Begin with the first line of the entries below and reproduce each line exactly, ending with the line that holds "gone although the".

- [Dataset content]
────────────────────────────────────────

Lemma announce_life_witness :
  let n := Tuple.mk [TupleField.mk [x61]] in
  let s := new (snd Queue.new) in
  exists s1 a, recv_announce (Announce.mk n Params.new) s = (Ok tt, s1) /\ lock (announced_queue s1) = [a] /\
    announced_namespace a = n.
Proof.
  cbv zeta.
  destruct (announce_life (fun _ => empty_string) (Tuple.mk [TupleField.mk [x61]]) Params.new Params.new
    (new (snd Queue.new)) eq_refl eq_refl) as (s1 & a & E & Hl & Hn & _).
  exists s1, a. split; [exact E|]. split; [exact Hl|exact Hn].
Defined.

(** A namespace that goes and comes back while the application
    still holds the first [Announced]: dropping that one, whatever it answered,
    takes the entry of the second, so that the second is told the namespace is
    gone although the peer has not withdrawn it. *)
Theorem announce_again (to_string : ServeError -> String) (n : Tuple.t) (p p' : Params.t) (s : t) :
  announced s !! n = None -> dropped (inner (announced_queue s)) = Some tt ->
  exists s1 first s2 s3 second,
    recv_announce (Announce.mk n p) s = (Ok tt, s1) /\
    lock (announced_queue s1) = lock (announced_queue s) ++ [first] /\
    recv_unannounce (Unannounce.mk n) s1 = (Ok tt, s2) /\
    recv_announce (Announce.mk n p') s2 = (Ok tt, s3) /\
    lock (announced_queue s3) = lock (announced_queue s1) ++ [second] /\
    (exists since, announced_closed_turn second s3 = Wait since) /\
    forall ok error,
      let s4 := announced_drop to_string (Announced.mk (Announced.state first) (Announced.info first) ok error) s3 in
      announced s4 !! n = None /\ announced_closed_turn second s4 = Return (Err ServeErr.Cancel).
Proof.
  intros Hn Hq. destruct (recv_announce_fresh n p s Hn Hq) as (s1 & E1 & Ha1 & Hl1 & Hq1 & Hx1 & Hd1 & _).
  assert (Hreg1 : announced s1 !! n = Some (AnnouncedRecv.mk {| loc := next_cell (announced_states s); half := 1%nat |}))
    by (rewrite Ha1; apply lookup_insert_eq).
  destruct (drop_entry n _ s1 Hreg1) as (Hn2 & Hq2 & Hx2 & _); [simpl; by rewrite Hd1|].
  destruct (recv_announce_fresh n p' (drop_announce n s1) Hn2) as (s3 & E3 & Ha3 & Hl3 & _ & Hx3 & Hd3 & Hdr3 & _);
    [by rewrite Hq2|].
  rewrite Hq2 in Hl3. rewrite Hx2, Hx1 in *.
  eexists s1, _, (drop_announce n s1), s3, _. split; [exact E1|]. split; [exact Hl1|]. split; [done|].
  split; [exact E3|]. split; [exact Hl3|]. split.
  - unfold announced_closed_turn. simpl. unfold cell_of in *. simpl in *. rewrite modified_open by done. by eexists.
  - intros ok error. cbv zeta.
    assert (Hreg3 : announced s3 !! n = Some (AnnouncedRecv.mk {| loc := S (next_cell (announced_states s)); half := 1%nat |}))
      by (rewrite Ha3; apply lookup_insert_eq).
    destruct (drop_entry n _ s3 Hreg3) as (Hn4 & _ & _ & Hdr4 & _); [simpl; by rewrite Hd3|].
    unfold announced_drop, announced_namespace, announced_closed_turn, modified. destruct ok; simpl; (split; [exact Hn4|]).
    all: unfold cell_of, put in *; simpl in *; rewrite decide_False by lia; by rewrite Hdr4.
Qed.

Lemma announce_again_witness :
  let n := Tuple.mk [TupleField.mk [x61]] in
  exists s3 first second s4,
    announced_drop (fun _ => empty_string) first s3 = s4 /\ announced s4 !! n = None /\
    announced_closed_turn second s4 = Return (Err ServeErr.Cancel).
Proof.
  cbv zeta.
  destruct (announce_again (fun _ => empty_string) (Tuple.mk [TupleField.mk [x61]]) Params.new Params.new
    (new (snd Queue.new)) eq_refl eq_refl) as (s1 & first & s2 & s3 & second & _ & _ & _ & _ & _ & _ & H).
  eexists s3, _, second, _. split; [reflexivity|]. exact (H true None).
Defined.

(** ** The table of subscriptions *)

(** What happens to the half, one method at a time. The application drops or
    awaits a [Subscribe] it was given, which is the first half of its state. *)
Inductive step (to_string : ServeError -> String) : t -> t -> Prop :=
  | do_message s msg : step to_string s (snd (recv_message msg s))
  | do_announced s : step to_string s (snd (announced_turn s))
  | do_announced_ok s a : step to_string s (snd (snd (announced_ok a s)))
  | do_announced_drop s a : step to_string s (announced_drop to_string a s)
  | do_subscribe s track : subscribe_next s + 1 < 2 ^ 64 -> step to_string s (snd (subscribe track s))
  | do_subscribe_turn s self :
      half (Subscribe.state self) = 0%nat -> step to_string s (snd (subscribe_turn self s))
  | do_unsubscribe s self : half (Subscribe.state self) = 0%nat -> step to_string s (unsubscribe self s)
  | do_stream s stream o s' : recv_stream stream s = Some (o, s') -> step to_string s s'
  | do_datagram s datagram : step to_string s (snd (recv_datagram datagram s))
  | do_outgoing s q : step to_string s (with_outgoing q s)
  | do_store s x : step to_string s (with_store x s).

(** An entry of the table: its state is open and its half of it is its own. *)
Definition open_entry (st : Arena SubscribeState.t) (r : SubscribeRecv.t) : Prop :=
  let h := SubscribeRecv.state r in
  half h = 1%nat /\ (loc h < next_cell st)%nat /\ closed (lock (cell_of h st)) = None /\
  drops (cell_of h st) !! 1%nat = Some 1%nat.

Record table (subs : gmap N SubscribeRecv.t) (st : Arena SubscribeState.t) (next : N) : Prop := {
  table_next : forall id r, subs !! id = Some r -> id < next;
  table_open : forall id r, subs !! id = Some r -> open_entry st r;
  table_own : forall id id' r r', subs !! id = Some r -> subs !! id' = Some r' ->
    loc (SubscribeRecv.state r) = loc (SubscribeRecv.state r') -> id = id';
}.

Definition tabled (s : t) : Prop := table (subscribes s) (subscribe_states s) (subscribe_next s).

Section Table.
Context (subs : gmap N SubscribeRecv.t) (st : Arena SubscribeState.t) (next : N) (Ht : table subs st next).

(** Changing one cell without closing it or dropping the session's half. *)
Lemma table_cell h c :
  closed (lock c) = closed (lock (cell_of h st)) -> drops c !! 1%nat = drops (cell_of h st) !! 1%nat ->
  table subs (put (loc h) c st) next.
Proof.
  intros Hc Hd. destruct Ht as [Hn Ho Hw]. split; [done| |done]. intros id r Hr.
  destruct (Ho id r Hr) as (Hh & Hl & Hcl & Hdr).
  unfold open_entry. destruct (decide (loc (SubscribeRecv.state r) = loc h)) as [E|E].
  - unfold cell_of in *. rewrite E in *. unfold put. cbn [cells next_cell]. rewrite decide_True by done.
    rewrite Hc, Hd. done.
  - by rewrite cell_put_ne.
Qed.

(** Replacing an entry by one with the same state. *)
Lemma table_same id r w :
  subs !! id = Some r -> table (<[id := SubscribeRecv.with_writer w r]> subs) st next.
Proof.
  intros Hr. destruct Ht as [Hn Ho Hw].
  assert (Hs : forall k x, <[id := SubscribeRecv.with_writer w r]> subs !! k = Some x ->
    exists y, subs !! k = Some y /\ SubscribeRecv.state y = SubscribeRecv.state x).
  { intros k x Hk. apply lookup_insert_Some in Hk as [[<- <-]|[_ Hk]]; eauto. }
  split.
  - intros k x Hk. destruct (Hs k x Hk) as (y & Hy & _). by eapply Hn.
  - intros k x Hk. destruct (Hs k x Hk) as (y & Hy & E). unfold open_entry. rewrite <- E. by eapply Ho.
  - intros k k' x x' Hk Hk' E. destruct (Hs k x Hk) as (y & Hy & Ey). destruct (Hs k' x' Hk') as (y' & Hy' & Ey').
    eapply Hw; [exact Hy|exact Hy'|]. by rewrite Ey, Ey'.
Qed.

────────────────────────────────────────

- [The completed task]
Lemma announce_life_witness :
  let n := Tuple.mk [TupleField.mk [x61]] in
  let s := new (snd Queue.new) in
  exists s1 a, recv_announce (Announce.mk n Params.new) s = (Ok tt, s1) /\ lock (announced_queue s1) = [a] /\
    announced_namespace a = n.
Proof.
  cbv zeta.
  destruct (announce_life (fun _ => empty_string) (Tuple.mk [TupleField.mk [x61]]) Params.new Params.new
    (new (snd Queue.new)) eq_refl eq_refl) as (s1 & a & E & Hl & Hn & _).
  exists s1, a. split; [exact E|]. split; [exact Hl|exact Hn].
Defined.

(** A namespace that goes and comes back while the application
    still holds the first [Announced]: dropping that one, whatever it answered,
    takes the entry of the second, so that the second is told the namespace is
    gone although the peer has not withdrawn it. *)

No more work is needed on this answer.